Executive Summary: Key Legal and Evidentiary Issues

  • Scope of the proposed class action centers on alleged unconstitutional and unreasonable strip searches conducted on incarcerated persons in Quebec detention facilities since 16 June 2022, excluding Leclerc de Laval.
  • Claimant invokes violations of the Canadian Charter and Quebec Charter, arguing that routine strip searches are dehumanizing, unnecessary, and ineffective given available, less intrusive alternatives such as body scanners.
  • The proposed class action seeks both Charter remedies (including under s. 24(1) of the Canadian Charter) and civil damages, while also challenging the validity of certain terms in article 27 of the Regulation under the Quebec correctional law.
  • Attorney General of Quebec seeks, at the authorization stage, permission under article 574(3) C.p.c. to file a range of evidentiary materials, including institutional search statistics, incident reports, sworn declarations, and policies from other provinces.
  • The Court reaffirms that “appropriate evidence” at authorization must be limited, neutral, objective, and essential to assessing the article 575 C.p.c. criteria, without transforming authorization into a pre-trial on the merits.
  • Evidence that would provoke a factual mini-trial on the effectiveness of strip searches (notably search-activity tables and specific incident reports) is refused, while more contextual, policy-level and legislative materials are permitted, resulting in a partial success for the Attorney General.

Background and proposed class action

Nelson Carey filed an application on 16 June 2025 seeking authorization to institute a class action and to be appointed as representative plaintiff. The proposed class comprises all persons incarcerated in Quebec detention facilities who have been subjected to strip searches since 16 June 2022, with a defined sub-group of all incarcerated women strip-searched in the same period. Strip searches at Établissement Leclerc de Laval are expressly carved out, as they are already covered by a separate class proceeding. The heart of the proposed claim is that Quebec’s correctional authorities have institutionalized and normalized systematic strip searches in circumstances where such practices are unnecessary and disproportionate. According to the authorization application, tens of thousands of strip searches are conducted each year, even though more effective and less rights-infringing alternatives—such as body scanners—exist and are known to the authorities. The plaintiff alleges that the Attorney General of Quebec, representing the state, delayed in implementing these alternatives and has thereby imposed an unconstitutional and unjustified intrusion on detainees’ dignity and privacy. The alleged conduct is said to violate the Canadian Charter of Rights and Freedoms and the Charter of human rights and freedoms of Quebec. The application asserts that systematic strip searches constitute unreasonable, degrading control measures that are not necessary or useful for institutional security, especially when weighed against the availability of less intrusive options.

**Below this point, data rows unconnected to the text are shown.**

(** * dotbot-brew: the Brew plugin (brew.py)

    A shallow embedding of the [Brew] directive processor and the
    properties of its orchestration layer: which shell commands are
    issued, in which order, and how their exit statuses are turned into
    log lines, return values and exceptions.

    Python strings are modelled as [string] (ASCII text), the shell as
    a state-passing oracle giving the exit status of every
    [subprocess.run] call, and the plugin's methods as computations in
    a small monad that threads the outside world, collects the events
    emitted (log lines and subprocess calls, in order) and either
    returns a value or raises a Python exception. *)

From Stdlib Require Import String Ascii List Bool Arith ZArith Lia.
From Stdlib Require DecimalString.
From ExtLib Require Import Structures.Monad.
Import ListNotations.
Import MonadNotation.
Local Open Scope string_scope.
Local Open Scope monad_scope.

(** ** Python string helpers *)

Module PyStr.

(** The double-quote character, and a few control characters. *)
Definition dq_char : ascii := ascii_of_nat 34.
Definition sq_char : ascii := ascii_of_nat 39.
Definition bs_char : ascii := ascii_of_nat 92.
Definition dq : string := String dq_char EmptyString.

(** [c in s] for a character. *)
Fixpoint has_char (c : ascii) (s : string) : bool :=
  match s with
  | EmptyString => false
  | String a r => Ascii.eqb a c || has_char c r
  end.

(** [sub in s] for strings. *)
Fixpoint contains (sub s : string) : bool :=
  String.prefix sub s ||
  match s with
  | EmptyString => false
  | String _ r => contains sub r
  end.

Definition hex_digit (n : nat) : ascii :=
  if (n <? 10)%nat then ascii_of_nat (48 + n) else ascii_of_nat (87 + n).

(** One character of [repr(str)], inside quotes [q]. *)
Definition escape_char (q c : ascii) : string :=
  let n := nat_of_ascii c in
  if Ascii.eqb c bs_char then String bs_char (String bs_char EmptyString)
  else if Ascii.eqb c q then String bs_char (String q EmptyString)
  else if (n =? 9)%nat then String bs_char "t"
  else if (n =? 10)%nat then String bs_char "n"
  else if (n =? 13)%nat then String bs_char "r"
  else if ((n <? 32) || (n =? 127))%nat then
    String bs_char (String "x" (String (hex_digit (n / 16))
                                  (String (hex_digit (n mod 16)) EmptyString)))
  else String c EmptyString.

Fixpoint escape (q : ascii) (s : string) : string :=
  match s with
  | EmptyString => EmptyString
  | String c r => escape_char q c ++ escape q r
  end.

(** [repr(s)] for a [str] of ASCII text: single quotes, unless the
    text has a single quote and no double quote. *)
Definition repr (s : string) : string :=
  let q := if has_char sq_char s && negb (has_char dq_char s)
           then dq_char else sq_char in
  String q (escape q s ++ String q EmptyString).

Fixpoint join (sep : string) (l : list string) : string :=
  match l with
  | [] => EmptyString
  | [x] => x
  | x :: r => x ++ sep ++ join sep r
  end.

(** [str(d)] for a [dict] of strings, as an f-string renders it:
    the items in insertion order. *)
Definition dict_str (d : list (string * string)) : string :=
  "{" ++ join ", " (map (fun kv => repr (fst kv) ++ ": " ++ repr (snd kv)) d)
      ++ "}".

End PyStr.

(** ** Platform context (class body, lines 15-22) *)

Record Platform : Type := MkPlatform {
  _is_macos : bool;
  _homebrew_path : string
}.

(** [platform.sys.platform] and [platform.machine()] fix the two class
    attributes; on any other system neither is bound and the class body
    fails when [_homebrew_envs] is built. *)
Definition platform_context (sys_platform machine : string) : option Platform :=
  if sys_platform =? "darwin" then
    Some (MkPlatform true
            (if machine =? "arm64" then "/opt/homebrew" else "/usr/local"))
  else if sys_platform =? "linux" then
    Some (MkPlatform false "/home/linuxbrew/.linuxbrew")
  else None.

Definition _brew_directive : string := "brew".
Definition _brewfile_directive : string := "brewfile".
Definition _cask_directive : string := "cask".
Definition _tap_directive : string := "tap".
Definition _install_url : string :=
  "https://raw.githubusercontent.com/Homebrew/install/HEAD/install.sh".

(** [_homebrew_envs]: a dict, kept in insertion order. *)
Definition _homebrew_envs (P : Platform) : list (string * string) :=
  let p := _homebrew_path P in
  [ ("HOMEBREW_PREFIX", p);
    ("HOMEBREW_CELLAR", p ++ "/Cellar");
    ("HOMEBREW_REPOSITORY", p);
    ("PATH", p ++ "/bin:" ++ p ++ "/sbin${PATH+:$PATH}");
    ("MANPATH", p ++ "/share/man${MANPATH+:$MANPATH}:");
    ("INFOPATH", p ++ "/share/info:${INFOPATH:-}") ].

(** [can_handle] *)
Definition can_handle (P : Platform) (directive : string) : bool :=
  let directives := [_tap_directive; _brew_directive; _brewfile_directive] in
  let directives :=
    if _is_macos P then (directives ++ [_cask_directive])%list else directives in
  existsb (String.eqb directive) directives.

(** ** Events, exceptions and the plugin monad *)

Inductive Level : Type := LowInfo | Info | Warning | Error.

(** One [subprocess.run(cmd, shell=True, check=True, capture_output=..,
    cwd=..)] call. *)
Record ShellCall : Type := MkCall {
  sc_cmd : string;
  sc_capture_output : bool;
  sc_cwd : string
}.

(** What the plugin does to the outside, in order. *)
Inductive Event : Type :=
| Logged (lvl : Level) (msg : string)
| Ran (call : ShellCall) (returncode : Z).

Inductive Exc : Type :=
| CalledProcessError (returncode : Z) (cmd : string)
| ValueError (msg : string).

Inductive Outcome (A : Type) : Type :=
| Returned (a : A)
| Raised (e : Exc).
Arguments Returned {A} a.
Arguments Raised {A} e.

(** The subprocess calls among the events: shell string and exit status. *)
Fixpoint invocations (evs : list Event) : list (string * Z) :=
  match evs with
  | [] => []
  | Logged _ _ :: r => invocations r
  | Ran c z :: r => (sc_cmd c, z) :: invocations r
  end.

Fixpoint logged (lvl : Level) (evs : list Event) : list string :=
  match evs with
  | [] => []
  | Logged l m :: r =>
      match l, lvl with
      | LowInfo, LowInfo | Info, Info | Warning, Warning | Error, Error =>
          m :: logged lvl r
      | _, _ => logged lvl r
      end
  | Ran _ _ :: r => logged lvl r
  end.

Relief claimed and policy framework at issue

In terms of relief, the proposed class action seeks a combination of constitutional and civil remedies. The plaintiff asks for reparations under section 24(1) of the Canadian Charter, which allows courts to grant appropriate and just remedies for Charter breaches. The claim also includes compensatory and punitive damages to vindicate the infringed rights and to deter similar conduct. In addition, the application challenges the regulatory framework governing searches in Quebec’s correctional system. Specifically, the plaintiff asks that certain terms of article 27 of the Regulation under the Loi sur le système correctionnel du Québec be declared inoperative. The contention is that these regulatory provisions, as applied, authorize or facilitate strip-search practices that are grossly disproportionate, arbitrary, and incompatible with Charter-protected rights. The decision also situates Quebec’s framework in a broader Canadian context by referring to laws, regulations, and policies from other provinces, including Ontario’s Ministry of Correctional Services Act. Those instruments delineate when searches, including strip searches and body-scan searches, may be conducted and for what purposes. The comparative material is introduced not to decide the merits of those regimes, but to provide context on how other correctional systems regulate intrusive search powers and integrate body-scanner technology.

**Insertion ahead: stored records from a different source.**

(** C6. A call of [get_genre_stats()] on a populated library returns; and
    whenever a call returns the mapping [stats], with [all] the genre
    occurrences of the cached movies followed by those of the cached
    series: [stats] holds each genre of [all] once, with its number of
    occurrences; counts never increase along [stats]; the counts add up to
    the length of [all], which is the number of (item, genre) pairs; and of
    two genres with the same count, the one [stats] lists first occurs
    first in [all]. *)
Theorem genre_stats_sorted_by_count (self : MediaLibrary) :
  (∀ ms ss, _movies self = Some ms → _series self = Some ss →
     get_genre_stats self = (self, Return (genre_stats_of ms ss)))
  ∧ (∀ self' stats, get_genre_stats self = (self', Return stats) →
     ∃ ms ss,
       _movies self' = Some ms ∧ _series self' = Some ss
       ∧ let all := all_genres ms ss in
         NoDup stats.*1
         ∧ (∀ g c, (g, c) ∈ stats ↔ g ∈ all ∧ c = occurrences g all)
         ∧ (∀ i j kv1 kv2, stats !! i = Some kv1 → stats !! j = Some kv2 →
              (i < j)%nat → kv2.2 ≤ kv1.2)
         ∧ total stats = Z.of_nat (length all)
         ∧ length all
           = (sum_list_with (λ m, length (MovieItem.genres m)) ms
              + sum_list_with (λ s, length (SeriesItem.genres s)) ss)%nat
         ∧ (∀ i j g1 g2 c, stats !! i = Some (g1, c) → stats !! j = Some (g2, c) →
              (i < j)%nat → (first_index g1 all < first_index g2 all)%nat)).
Proof.
  split; [intros ms ss; apply get_genre_stats_cached|].
  intros self' stats H.
  apply get_genre_stats_inv in H as (ms & ss & Hm & Hs & ->).
  exists ms, ss. split; [done|]. split; [done|]. intros all.
  rewrite genre_stats_of_sorted.
  pose proof (sorted_reverse_perm snd Z.ltb (genre_counts_of ms ss)) as Hperm.
  pose proof (genre_counts_of_first_seen ms ss) as Hgc. fold all in Hgc.
  set (stats := sorted_reverse snd Z.ltb (genre_counts_of ms ss)) in *.
  split; [|split; [|split; [|split; [|split]]]].
  - rewrite Hperm, genre_counts_of_all, count_genres_keys.
    apply note_seen_NoDup, NoDup_nil_2.
  - intros g c. rewrite Hperm, Hgc, list_elem_of_fmap. split.
    + intros (g' & [= -> ->] & Hin). by rewrite elem_of_first_seen in Hin.
    + intros [Hin ->]. exists g. by rewrite elem_of_first_seen.
  - intros i j kv1 kv2 Hi Hj Hlt.
    pose proof (sorted_lookup_not_below snd Z.ltb stats i j kv1 kv2
                  (sorted_reverse_sorted snd Z.ltb Z.ltb_irrefl Zltb_trans
                     Zltb_incomparable_trans _) Hi Hj Hlt) as Hnb.
    unfold not_below in Hnb. by apply Z.ltb_ge in Hnb.
  - rewrite (total_perm _ _ Hperm), genre_counts_of_all, count_genres_total.
    change (total []) with 0. unfold all. lia.
  - unfold all, all_genres. by rewrite length_app, !length_bind_sum.
  - intros i j g1 g2 c Hi Hj Hlt.
    destruct (filter_lookup_order (same_key snd Z.ltb c) stats i j _ _ Hi Hj Hlt)
      as (a & b & Ha & Hb & Hab).
    { unfold same_key. simpl. by rewrite Z.ltb_irrefl. }
    { unfold same_key. simpl. by rewrite Z.ltb_irrefl. }
    unfold stats in Ha, Hb.
    rewrite (sorted_reverse_stable snd Z.ltb Zltb_incomparable_trans) in Ha, Hb.
    destruct (lookup_filter_order _ _ _ _ _ _ Ha Hb Hab) as (i' & j' & Hi' & Hj' & Hlt').
    rewrite Hgc in Hi', Hj'.
    apply list_lookup_fmap_Some in Hi' as (g1' & [= -> _] & Hg1).
    apply list_lookup_fmap_Some in Hj' as (g2' & [= -> _] & Hg2).
    by apply (first_seen_order all i' j').
Qed.

Lemma genre_stats_witness :
  let self := mk_library scenario_radarr scenario_sonarr
                (Some genre_movies) (Some genre_series) in
  get_genre_stats self
  = (self, Return [("Action", 2); ("Comedy", 2); ("Drama", 1); ("Anime", 1)])
  ∧ total [("Action", 2); ("Comedy", 2); ("Drama", 1); ("Anime", 1)] = 6
  ∧ (first_index "Action" (all_genres genre_movies genre_series)
     < first_index "Comedy" (all_genres genre_movies genre_series))%nat.
Proof.
  intros self.
  destruct (genre_stats_sorted_by_count self) as [Hret Hprops].
  specialize (Hret genre_movies genre_series eq_refl eq_refl).
  destruct (Hprops _ _ Hret) as (ms & ss & Hm & Hs & Hall).
  injection Hm as <-. injection Hs as <-.
  destruct Hall as (_ & _ & _ & Htotal & _ & Hties).
  split; [exact Hret|]. split; [exact Htotal|].
  apply (Hties 0%nat 1%nat "Action" "Comedy" 2); [reflexivity | reflexivity | lia].
Defined.

(** ** Theme search *)

Lemma startswith_spec p s : startswith p s = true ↔ ∃ post, s = p +:+ post.
Proof.
  revert s. induction p as [|a p IH]; intros s; simpl.
  - split; [eauto | done].
  - destruct s as [|b s].
    + split; [done | intros [post ?]; done].
    + rewrite andb_true_iff, bool_decide_eq_true, IH. split.
      * intros [-> [post ->]]. eauto.
      * intros [post [= -> ->]]. eauto.
Qed.

Lemma str_in_spec p s : str_in p s = true ↔ is_substring p s.
Proof.
  unfold is_substring. induction s as [|c s IH]; simpl.
  - rewrite orb_false_r, startswith_spec. split.
    + intros [post ->]. by exists "", post.
    + intros ([|? ?] & post & H); [eauto | done].
  - rewrite orb_true_iff, startswith_spec, IH. split.
    + intros [[post ->]|(pre & post & ->)].
      * by exists "", post.
      * by exists (String c pre), post.
    + intros ([|c' pre] & post & H).
      * left. eauto.
      * right. injection H as -> ->. eauto.
Qed.

Lemma list_in_spec x l : list_in x l = true ↔ x ∈ l.
Proof. unfold list_in. apply bool_decide_eq_true. Qed.

Lemma _matches_theme_loop_spec genres_lower overview_lower keywords :
  _matches_theme_loop genres_lower overview_lower keywords = true
  ↔ ∃ k, k ∈ keywords ∧ (k ∈ genres_lower ∨ is_substring k overview_lower).
Proof.
  induction keywords as [|k ks IH]; simpl.
  - split; [done | intros (k & Hk & _); by apply elem_of_nil in Hk].
  - destruct (list_in k genres_lower || str_in k overview_lower) eqn:E.
    + split; [|done]. intros _. exists k. split; [apply elem_of_cons; by left|].
      apply orb_true_iff in E as [E|E];
        [left; by apply list_in_spec | right; by apply str_in_spec].
    + rewrite IH. apply orb_false_iff in E as [E1 E2]. split.
      * intros (k' & Hk' & H). exists k'. split; [apply elem_of_cons; by right | done].
      * intros (k' & Hk' & H). apply elem_of_cons in Hk' as [->|Hk']; [|by eauto].
        destruct H as [H|H].
        -- apply list_in_spec in H. congruence.
        -- apply str_in_spec in H. congruence.
Qed.

Lemma _matches_theme_spec genres overview keywords :
  _matches_theme genres overview (lower <$> keywords) = true
  ↔ theme_matches genres overview keywords.
Proof.
  unfold _matches_theme, theme_matches. rewrite _matches_theme_loop_spec. split.
  - intros (k' & Hk' & H). apply list_elem_of_fmap in Hk' as (k & -> & Hk).
    exists k. split; [done|]. destruct H as [H|H]; [left | by right].
    apply list_elem_of_fmap in H as (g & ? & ?). eauto.
  - intros (k & Hk & H). exists (lower k).
    split; [by apply list_elem_of_fmap_2|].
    destruct H as [(g & Hg & ->)|H]; [left | by right].
    by apply list_elem_of_fmap_2.
Qed.

Lemma append_matching_filter {A} (cond : A → bool) (l : list A) :
  append_matching cond l = filter (λ x, cond x = true) l.
Proof.
  unfold append_matching.
  assert (∀ acc,
    foldl (λ matching x, if cond x then matching ++ [x] else matching) acc l
    = acc ++ filter (λ x, cond x = true) l) as H; [|by rewrite H].
  induction l as [|x l IH]; intros acc; simpl.
  - by rewrite app_nil_r.
  - rewrite IH. destruct (cond x) eqn:E.
    + rewrite filter_cons_True by done. by rewrite <- app_assoc.
    + rewrite filter_cons_False; [done | congruence].
Qed.

Lemma search_by_theme_cached keywords self ms ss :
  _movies self = Some ms → _series self = Some ss →
  search_by_theme keywords self = (self, Return (search_of keywords ms ss)).
Proof.
  intros Hm Hs. unfold search_by_theme, bind.
  rewrite (movies_cached _ _ Hm), (tv_shows_cached _ _ Hs), (anime_cached _ _ Hs).
  by rewrite !append_matching_filter.
Qed.

Lemma search_by_theme_inv keywords self self' r :
  search_by_theme keywords self = (self', Return r) →
  ∃ ms ss, _movies self' = Some ms ∧ _series self' = Some ss
           ∧ r = search_of keywords ms ss.
Proof.
  intros H.
  destruct (movies self) as [s1 [ms|e]] eqn:E1; cycle 1.
  { unfold search_by_theme, bind in H. by rewrite E1 in H. }
  apply movies_inv in E1 as E1'. destruct E1' as [Hm1 _].
  destruct (series s1) as [s2 [ss|e]] eqn:E2; cycle 1.
  { unfold search_by_theme, bind in H. rewrite E1 in H.
    unfold tv_shows, anime, bind in H. by rewrite E2 in H. }
  apply series_inv in E2 as E2'. destruct E2' as [Hs2 Hm2].
  rewrite Hm1 in Hm2.
  unfold search_by_theme, bind in H. rewrite E1 in H.
  unfold tv_shows at 1 in H. unfold anime at 1 in H. unfold bind in H.
  rewrite E2 in H. unfold ret at 1 in H.
  rewrite (series_cached _ _ Hs2) in H. unfold ret at 1 in H.
  rewrite (anime_cached _ _ Hs2) in H. unfold ret in H.
  injection H as <- <-. exists ms, ss.
  by rewrite !append_matching_filter.
Qed.



(** C10. With no keyword, a call of [search_by_theme] on a populated
    library returns three empty lists, whatever the caches hold; and
    whenever a call with no keyword returns, its three lists are empty. *)
Theorem search_by_theme_no_keywords (self : MediaLibrary) :
  (∀ ms ss, _movies self = Some ms → _series self = Some ss →
     search_by_theme [] self = (self, Return (mk_theme_result [] [] [])))
  ∧ (∀ self' r, search_by_theme [] self = (self', Return r) →
       r_movies r = [] ∧ r_shows r = [] ∧ r_anime r = []).
Proof.
  assert (∀ {A} (l : list A) (cond : A → bool),
    (∀ x, cond x = false) → filter (λ x, cond x = true) l = []) as Hnone.
  { intros A l cond Hc. induction l as [|x l IH]; [done|].
    rewrite filter_cons_False; [done|]. by rewrite Hc. }
  assert (∀ ms ss, search_of [] ms ss = mk_theme_result [] [] []) as Hempty.
  { intros ms ss. unfold search_of. by rewrite !Hnone. }
  split.
  - intros ms ss Hm Hs. by rewrite (search_by_theme_cached _ _ _ _ Hm Hs), Hempty.
  - intros self' r H.
    apply search_by_theme_inv in H as (ms & ss & _ & _ & ->).
    by rewrite Hempty.
Qed.

Lemma search_by_theme_no_keywords_witness :
  let self := mk_library scenario_radarr scenario_sonarr
                (Some themed_movies) (Some themed_series) in
  search_by_theme [] self = (self, Return (mk_theme_result [] [] []))
  ∧ r_movies (mk_theme_result [] [] []) = [].
Proof.
  intros self.
  destruct (search_by_theme_no_keywords self) as [Hret Hprops].
  specialize (Hret themed_movies themed_series eq_refl eq_refl).
  split; [exact Hret|]. by destruct (Hprops _ _ Hret) as (? & _).
Defined.

(** ** The lifetime of an instance *)

Lemma keeps_ret {A} P (a : A) : keeps P (ret a).
Proof. by intros self. Qed.

Lemma keeps_bind {A B} P (m : Method A) (k : A → Method B) :
  keeps P m → (∀ a, keeps P (k a)) → keeps P (bind m k).
Proof.
  intros Hm Hk self HP. unfold bind. specialize (Hm self HP).
  destruct (m self) as [s1 [a|e]]; [by apply Hk | done].
Qed.

Ltac keeps_tac :=
  repeat first
    [ apply keeps_ret
    | assumption
    | apply keeps_bind; [|intros ?] ].

Section Kept.
Context (P : MediaLibrary → Prop) (HP : kept_by_accessors P).

Lemma keeps_movies : keeps P movies.
Proof. exact (proj1 HP). Qed.

Lemma keeps_series : keeps P series.
Proof. exact (proj2 HP). Qed.

Lemma keeps_anime : keeps P anime.
Proof. pose proof keeps_series. unfold anime. keeps_tac. Qed.

Lemma keeps_tv_shows : keeps P tv_shows.
Proof. pose proof keeps_series. pose proof keeps_anime. unfold tv_shows. keeps_tac. Qed.

Lemma keeps_get_media_summary : keeps P get_media_summary.
Proof.
  pose proof keeps_movies. pose proof keeps_tv_shows. pose proof keeps_anime.
  unfold get_media_summary, get_media_summary_lines. keeps_tac.
Qed.

Lemma keeps_get_genre_stats : keeps P get_genre_stats.
Proof.
  pose proof keeps_movies. pose proof keeps_series.
  unfold get_genre_stats. keeps_tac.
Qed.

Lemma keeps_search_by_theme kws : keeps P (search_by_theme kws).
Proof.
  pose proof keeps_movies. pose proof keeps_tv_shows. pose proof keeps_anime.
  unfold search_by_theme. keeps_tac.
Qed.

Lemma perform_kept c self : P self → P (perform c self).
Proof.
  destruct c; simpl.
  - apply keeps_movies.
  - apply keeps_series.
  - apply keeps_anime.
  - apply keeps_tv_shows.
  - apply keeps_get_media_summary.
  - apply keeps_get_genre_stats.
  - apply keeps_search_by_theme.
Qed.

Lemma lifetime_kept calls self : P self → P (lifetime calls self).
Proof.
  revert self. induction calls as [|c calls IH]; intros self Hself; [done|].
  simpl. by apply IH, perform_kept.
Qed.
End Kept.

(** What each accessor leaves alone. *)
Lemma movies_frame self :
  sonarr (movies self).1 = sonarr self
  ∧ _series (movies self).1 = _series self
  ∧ reply (radarr (movies self).1) = reply (radarr self).
Proof.
  unfold movies, get_movies, _get. destruct (_movies self); [done|].
  by destruct (reply (radarr self) (sent (radarr self))).
Qed.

Allegations concerning the effectiveness of strip searches

A central factual and evidentiary theme in the plaintiff’s pleading concerns the alleged ineffectiveness of strip searches. The application asserts that strip searches in Quebec detention facilities do not, in practice, prevent the introduction of contraband or improve safety, and that their continued systematic use is therefore unjustifiable. The applicant draws on findings from the Protecteur du citoyen, who reportedly observed that, despite strip searches, detainees were still able to bring tobacco and other illicit substances into certain facilities, especially in areas housing persons serving intermittent sentences. The claim also references information from the Elizabeth Fry Society regarding an Australian pilot project in which a reduction in strip searches in women’s prisons coincided with a decrease in contraband discoveries and a significant drop in positive urine tests. On this basis, the plaintiff alleges that the Quebec authorities have long been aware both of the availability of more effective and less intrusive search alternatives and of the limited utility of strip searches for achieving security objectives. Consequently, the continued, systematic use of strip searches is characterized in the pleadings as arbitrary, grossly disproportionate, and gravely violative of the dignity and fundamental rights of the proposed class members.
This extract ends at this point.